Marks takes one of the tropes of fantastic fiction, the all-powerful love potion, and far from it being a deus ex machina, Cupid’s potion is an excellent plot device and the seed for all sorts of delicious internal quandaries.  “Love Goes Begging” is the kind of piece that will irritate some at first, but it is definitely worth sticking with.  While Marks’s gay characters act more camp than a row of tents, he can be forgiven for this stereotype-ladden writing when the sheer narrative tension comes into play.  Definitely a page-turner/mouse-clicker.

The back story is an absolute treat, and the characters leap into this story with life and breath of their own.  Cupid the beggar is presented evocatively, and there is a great line about his teeth that really works as descriptive prose: “His wings had shrunk to quantum fluctuations, and his teeth were yellow and cracked, like Scrabble tiles in some ancient runic language—Lemurian, or Old Norse.”

Perhaps one thing Marks can be faulted on (apart from his cringe-worthy queens) is the way he slotted the speculative element into what is otherwise a clever romantic drama.  The encounter between the protagonist and Cupid is forced and somewhat clunky, and it is not love but the suspension of disbelief that goes begging at this point.  It is more noticeable for the fact that the rest of the piece is pristine and delightful that this section stands out.  Simply grit your teeth and you will get through it!

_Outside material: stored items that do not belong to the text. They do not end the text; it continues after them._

(* ===== verification/Membership.v ===== *)
(** * View-keyed memberships ([predicate_evaluator/membership.py])

    [require(hasRole(getRoleAdmin(role), msg.sender))]: the keys written are read
    from the event index, the view is called on each, and the memberships under
    the words it returns are united.

    The index read is [EventFold.logs_through_block]; the HyperSync replay of the
    addresses the index does not prove, the batch RPC client and the registry's
    enumeration are arguments.  The per-pass memo returns copies of the same
    answers and is not represented. *)

From stdpp Require Import base sets gmap list strings sorting.
From Stdlib Require Import String Ascii ZArith Lia.
From S2P Require Import Prelude PyText EventIndex LogFetch EventFold EvalContext Capabilities Surface Shapes Binding Authority Equality.

Local Open Scope string_scope.

(** [ObservedKeyWords] and [ViewWords] *)
Record KeyWords := MkWords { kw_words : list string; kw_complete : bool }.

Definition UNPROVEN_EVENT_KEYS : string := "event_keys_unproven".

(** ** Hints *)

(** [_resolve_event_address] of [adapters/event_indexed.py] *)
Definition state_address (values : list (string * pyval)) (source : dict) : option string :=
  if py_eq_str (py_get "source" source) "state_variable" then
    match py_get "state_variable_name" source with
    | PyStr name => match assoc_get name values with Some (PyStr v) => if hex_shaped 42 v then Some (str_lower v) else None | _ => None end
    | _ => None
    end
  else None.

Definition address_text (v : pyval) : option string := match v with PyStr s => if hex_shaped 42 s then Some (str_lower s) else None | _ => None end.

Definition resolve_event_address (descriptor : dict) (hint : dict) (outer : OuterContext) : option (option string) :=
  match address_text (py_get "event_address" hint) with
  | Some a => Some (Some a)
  | None =>
      authority ← as_dict (py_or (py_get "authority_contract" descriptor) (PyDict []));
      match address_text (py_get "address" authority) with
      | Some a => Some (Some a)
      | None =>
          source ← as_dict (py_or (py_get "address_source" authority) (PyDict []));
          Some (match state_address (or_nil (outer_state_var_values outer)) source with
                | Some a => Some a
                | None => c ← outer_contract_address outer; if hex_shaped 42 c then Some (str_lower c) else None
                end)
      end
  end.

(** [_hints_by_event_address]: the topics of each address, the hints of each
    address and topic, and whether a hint names no readable event. *)
Record HintTable := MkHints {
  ht_topics : list (string * list string);
  ht_hints : list (string * string * list dict);
  ht_unaddressed : bool
}.

Fixpoint hints_put (address topic : string) (hint : dict) (l : list (string * string * list dict)) : list (string * string * list dict) :=
  match l with
  | [] => [(address, topic, [hint])]
  | (a, t, hs) :: l =>
      if decide ((a, t) = (address, topic)) then (a, t, (hs ++ [hint])%list) :: l else (a, t, hs) :: hints_put address topic hint l
  end.

Definition topics_put (address topic : string) (l : list (string * list string)) : list (string * list string) :=
  let ts := match odict_get address l with Some ts => ts | None => [] end in
  odict_put address (if decide (topic ∈ ts) then ts else (ts ++ [topic])%list) l.

Fixpoint hints_by_event_address (descriptor : dict) (hints : list dict) (outer : OuterContext) (t : HintTable) : option HintTable :=
  match hints with
  | [] => Some t
  | hint :: hints =>
      address ← resolve_event_address descriptor hint outer;
      match py_get "topic0" hint, address with
      | PyStr topic, Some a =>
          hints_by_event_address descriptor hints outer
            (MkHints (topics_put (str_lower a) (str_lower topic) (ht_topics t))
               (hints_put (str_lower a) (str_lower topic) hint (ht_hints t)) (ht_unaddressed t))
      | _, _ => hints_by_event_address descriptor hints outer (MkHints (ht_topics t) (ht_hints t) true)
      end
  end.

Fixpoint hints_for (address topic : string) (l : list (string * string * list dict)) : list dict :=
  match l with
  | [] => []
  | (a, t, hs) :: l => if decide ((a, t) = (address, topic)) then hs else hints_for address topic l
  end.

(** ** Key words *)

(** [_log_key_words]: [None] when a hint cannot read its key from the log. *)
Fixpoint log_key_words (log : event_row) (hints : list dict) (key_index : Z) : option (list string) :=
  match hints with
  | [] => Some []
  | h :: hints =>
      let keys := event_keys (er_topics log) (er_data_words log) (py_or (py_get "topics_to_keys" h) (PyDict []))
                    (py_or (py_get "data_to_keys" h) (PyDict [])) in
      w ← keys !! key_index; w ← normalize_word_text w; rest ← log_key_words log hints key_index; Some (w :: rest)
  end.

(** The words of one address' logs. *)
Fixpoint logs_key_words (address : string) (logs : list event_row) (table : HintTable) (key_index : Z) : option (list string) :=
  match logs with
  | [] => Some []
  | log :: logs =>
      ws ← log_key_words log (hints_for address (er_topic0 log) (ht_hints table)) key_index;
      rest ← logs_key_words address logs table key_index; Some (ws ++ rest)%list
  end.

Section Membership.
Context (keccak4 : string -> string).
Context (rpc_batch : string -> list (string * list pyval) -> list (pyval * bool)).
Context (enumerate : dict -> EvaluationContext -> CapabilityExpr).
Context (i : index) (tail_ : option TailScanner).
(** The replay of [event_hints] at the given addresses through the pinned block. *)
Context (hypersync_scan : dict -> list dict -> Z -> list string -> OuterContext -> KeyWords).

(** The addresses the index proves give their words; the others are left to the
    replay.  The inner [None] is an undecodable or unreadable log. *)
Fixpoint scan_addresses (addresses : list (string * list string)) (table : HintTable) (key_index : Z) (outer : OuterContext)
    (out : list string) (unproven : list string) : option (list string * list string) :=
  match addresses with
  | [] => Some (out, unproven)
  | (a, ts) :: addresses =>
      read ← logs_through_block i (chain_id outer) a ts (outer_block outer) tail_;
      if negb (read_complete read) then scan_addresses addresses table key_index outer out (unproven ++ [a])%list
      else ws ← logs_key_words a (read_logs read) table key_index; scan_addresses addresses table key_index outer (out ++ ws)%list unproven
  end.

(** [sorted(set)] *)
Definition sorted_words (l : list string) : list string := merge_sort str_le (remove_dups l).

(** [_scan_observed_event_key_words]: the outer [None] is an exception. *)
Definition scan_observed_event_key_words (descriptor : dict) (hints : list dict) (key_index : Z) (outer : OuterContext)
    : option (option KeyWords) :=
  table ← hints_by_event_address descriptor hints outer (MkHints [] [] false);
  Some (match scan_addresses (ht_topics table) table key_index outer [] [] with
        | None => None
        | Some (out, []) => Some (MkWords (sorted_words out) (negb (ht_unaddressed table)))
        | Some (out, unproven) =>
            let scanned := hypersync_scan descriptor hints key_index unproven outer in
            Some (MkWords (sorted_words (out ++ kw_words scanned)%list) (negb (ht_unaddressed table) && kw_complete scanned))
        end).

(** ** The view *)

(** [_call_unary_bytes32_view] *)
Definition view_call (contract selector : string) (block : option Z) (word : string) : string * list pyval :=
  ("eth_call", [PyDict [("to", PyStr (str_lower contract)); ("data", PyStr (selector ++ str_drop 2 word))]; PyStr (block_tag block)]).

Definition call_unary_bytes32_view (rpc_url contract selector : string) (args : list string) (block : option Z) : KeyWords :=
  let words := omap (M := list) normalize_word_text args in
  match words with
  | [] => MkWords [] false
  | _ =>
      let answers := rpc_batch rpc_url (List.map (view_call contract selector block) words) in
      let read := List.map (fun r : pyval * bool => if r.2 then None else normalize_word r.1) answers in
      MkWords (sorted_words (omap (M := list) (fun x => x) read))
        ((List.length words =? List.length args)%nat && forallb (fun o => bool_decide (is_Some o)) read)
  end.

(** ** The membership *)

(** The positions of the key sources a test accepts. *)
Definition key_positions (p : pyval -> option bool) (keys : list pyval) : option (list nat) :=
  bs ← mapM p keys; Some (List.map fst (List.filter snd (imap (fun n b => (n, b)) bs))).

Definition view_unresolved (target : option string) (selector : string) (reasons : list string) : CapabilityExpr :=
  Cap.external_check_only
    (MkExternalCheck target (Some selector) [("basis", PyList (List.map PyStr ("view_key_membership_unresolved" :: reasons)))]) [].

(** The descriptor with the view's word in place of the view. *)
Definition patched_descriptor (descriptor : dict) (keys : list pyval) (view_index : nat) (word : string) : dict :=
  odict_put "key_sources" (PyList (<[view_index := PyDict (constant_operand word)]> keys)) descriptor.

Definition union_onto (acc : option CapabilityExpr) (c : CapabilityExpr) : option CapabilityExpr :=
  Some (match acc with None => c | Some a => union a c end).

(** [_resolve_view_key_membership]: the inner [None] leaves the descriptor to the
    adapters. *)
Definition resolve_view_key_membership (descriptor : dict) (ctx : EvaluationContext) : option (option CapabilityExpr) :=
  if negb (py_eq_str (py_get "kind" descriptor) "mapping_membership") then Some None
  else
    keys ← iter_or_nil (py_get "key_sources" descriptor);
    callers ← key_positions caller_sourced keys;
    views ← key_positions (fun k => s ← dget "source" k; Some (py_eq_str s "view_call")) keys;
    match callers, views, outer_ctx ctx with
    | [_], [view_index], Some outer =>
        match (if session outer then truthy_text (rpc_url outer) else None) with
        | None => Some None
        | Some url =>
            view ← keys !! view_index ≫= as_dict;
            let signature := py_get "callee_signature" view in
            stored ← stored_dispatch_selector keccak4 (py_get "callee_selector" view) signature;
            selector ← (match stored with
                        | Some s => if starts_0x s then Some (Some s) else selector_for_canonical_signature keccak4 signature
                        | None => selector_for_canonical_signature keccak4 signature
                        end);
            hints ← iter_or_nil (py_get "enumeration_hint" descriptor);
            match truthy_text selector, omap (M := list) as_dict hints with
            | Some sel, (_ :: _) as event_hints =>
                observed ← scan_observed_event_key_words descriptor event_hints (Z.of_nat view_index) outer;
                let contract := opt_or (outer_contract_address outer) (contract_address ctx) in
                match observed with
                | None => Some (Some (view_unresolved (str_lower <$> contract) sel [UNDECODABLE_EVENT_DATA]))
                | Some words =>
                    if negb (kw_complete words) then Some (Some (view_unresolved (str_lower <$> contract) sel [UNPROVEN_EVENT_KEYS]))
                    else match kw_words words, contract with
                         | [], _ | _, None => Some None
                         | role_words, Some c =>
                             if negb (starts_0x c) then Some None
                             else
                               let block := match outer_block outer with Some 0%Z | None => ctx_block ctx | Some b => Some b end in
                               let admins := call_unary_bytes32_view url c sel role_words block in
                               match kw_words admins with
                               | [] => Some (Some (view_unresolved (Some (str_lower c)) sel []))
                               | admin_words =>
                                   let start := if kw_complete admins then None
                                                else Some (Cap.finite_set [] lower_bound partial [] None
                                                             [[("step", PyStr "view_key_read_failed"); ("selector", PyStr (str_lower sel))]]
                                                             root (Some not_read)) in
                                   Some (fold_left (fun acc w => union_onto acc (enumerate (patched_descriptor descriptor keys view_index w) ctx))
                                           admin_words start)
                               end
                         end
                end
            | _, _ => Some None
            end
        end
    | _, _, _ => Some None
    end.

End Membership.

Finally, it seems odd that Strange Horizons made this a two-parter: all of the story is about 6000 words (a little long for an e-zine, granted) but they seem to have chopped the first part off at an arbitrary point about 2000 words into the piece.  This point of separation just didn’t make sense, and SH would have been better served by leaving “Love Goes Begging” as a whole.  At the very least, this split could be more equal; reading a 4000 word Part 2 isn’t much different from digesting 6000 words in one hit.